Riris tiba di Wamena 3 bulan lalu dan mulai mengajar dua pecan sebelum
kejadian. Polisi telah meminta keterangan Riris pada hari kerusuhan. Ia tak bisa
ditemui lagi untuk diwawancarai. Sejumlah narasumber mengatakan Riris telah
meninggalkan Wamena. Kepada polisi, Riris mengaku meminta anak yang tidak
mengerjakan tugas yang ia berikan untuk berdiri di depan kelas salah satunya Anton
Pahabol. Dari versi Perwakilan Papua serta Direktur Yayasan keadilan dan Keutuhan
Manusia Papua, Theo Hasegem, nama anak ini adalah Nathan Pahabol. Kepada murid
tersebut, Riris berkata, “Baca yang keras agar teman lain ikut mendengarkan”. Kata
“keras” inillah yang menjadi sumber dari masalah kerusuhan tersebut. Sang murid
merasa risih menyebutnya “kera”. Tapi hingga selesei pelajaran, Pahabol diam saja.

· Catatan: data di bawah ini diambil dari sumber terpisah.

Variable vive : N -> bool.
Lemma write_sigue pid fd x s A : vivos s -> refleja s A -> cabe pid (Write fd x) A = true ->
  exists s', atiende vive pid (Write fd x) s = ((referencia pid (Write fd x) A).1, s') ∧ sigue pid (referencia pid (Write fd x) A).1 s s' (referencia pid (Write fd x) A).2.
Proof.
  intros Hv Hr (i & pos & w & Hd & Hl)%cabe_desc. destruct (descriptor s A pid fd i pos w Hv Hr Hd) as (f & e & F & Hf & He & HF & Hes & Hp & Hde).
  cbn [atiende referencia]. unfold num, sys_write, en_ref. rewrite Hd, HF. set (datos := truncate _ x) in *. destruct w.
  - destruct f as [| | |j d n p g| | | | | | |]; try done. injection Hde as -> ->. assert (pos + lenN datos < U64) as Hu by (unfold THRESH, U64 in *; lia).
    destruct (escribir_fichero (E := OtaExclusion.Errno) i pos datos (la_cache s) e F He Hes Hu) as (y & Ey & Hy).
    apply (sigue_puesto pid fd (WriteBuf i d n pos g) i pos true _ inl (Ok (lenN datos)) (pos + lenN datos) (con_datos e y) (f_write pos datos F) e s A Hv Hr Hf eq_refl He); [|by right; exists y|done].
    rewrite bind_eq. cbn [yo gets fst]. rewrite bind_eq, add64_run by done. destruct (N.ltb_spec THRESH (pos + lenN datos)); [lia|]. rewrite bind_eq, (en_cache_run _ _ (con_procs true s) _ _ Ey). done.
  - destruct f; try done. by apply (sigue_nada pid fd (File inode pos0) i pos false _ inl (Err EBADF) e F s A).
Qed.
Lemma consumir_run_l (l : list N) : forall s, cursor_consumed s + lenN l < U64 ->
  mfor (fun _ => consumir 1) l s = (Ok tt, set_consumed (cursor_consumed s + lenN l) s).
Proof.
  induction l as [|a l IH]; intros s Hc; cbn [mfor].
  { rewrite lenN_nil, N.add_0_r. by destruct s. }
  rewrite lenN_cons in *. rewrite bind_eq, consumir_run by lia. cbv beta iota.
  rewrite IH by (cbn [cursor_consumed set_consumed]; lia). unfold set_consumed. cbn [cursor_consumed]. by rewrite N.add_assoc.
Qed.

(** ** The cursor moves on *)
(** It leaves behind low pages, pages that go to the list and pages given
    out. *)
Record avanza s (bajas rec dad : list N) s' : Prop := {
  av_regions : regions s' = regions s;
  av_total : total_usable s' = total_usable s;
  av_restan : restan s = bajas ++ rec ++ dad ++ restan s';
  av_dirs : dirs s' = dirs s ++ rec;
  av_consumed : cursor_consumed s' = cursor_consumed s + lenN (bajas ++ rec ++ dad);
  av_bajas : Forall (fun a => ¬ alta a) bajas;
  av_altas : Forall alta (rec ++ dad);
  av_next : next_addr s' mod 4096 = 0 ∧ next_addr s' <= 2 ^ 52;
  av_orden : orden s';
}.
Lemma filter_todos {A} (P : A -> Prop) `{!forall x, Decision (P x)} l : Forall P l -> filter P l = l.
Proof. induction 1 as [|x l Hx _ IH]; [done|]. by rewrite filter_cons_True, IH. Qed.
Lemma filter_ninguno {A} (P : A -> Prop) `{!forall x, Decision (P x)} l : Forall (fun x => ¬ P x) l -> filter P l = [].
Proof. induction 1 as [|x l Hx _ IH]; [done|]. by rewrite filter_cons_False. Qed.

Isu rasisme muncul dua hari kemudian.
Disejumlah grup percakapan whatsapp, beredar meme yang menampilakn foto
Riris dengan keterangan ada guru yang mengucapkan kata “monyet” kepada murid di
SMA PGRI 1 Wamena. “Kasus ini tak ramai hingga sabtu, 21 September 2019 pagi,”
kata Kepala Perwakilan Komnas HAM Wilayah Papua Frists Ramadndey. Frits juga
sempat bertemu dengan Riris. Pada hari sabtu , sejumah pelajar asli Papua berkumpul
di halaman sekolah menunggu Riris Theodora. Wakil Kepala Sekolah Bidang
Kesiswaan, Debora Agappa, kemudian mempertemukan Riris dengan para siswa
mereka diperhadapkan soal ucapan “kera”. Namun dalam pertemuan itu, dugaan
rasisme tetap tak terang. Menurut Ajun Komisaris Suheriadi, ada siswa lain mengaku
mendengar
Riris
mengucapkan
kata
“kera”.
Siswa
lain
mengaku
tak
mendengarkannya.
Lantaran tak ada titik temu, Debora meminta masalah tak dibesar-besarkan.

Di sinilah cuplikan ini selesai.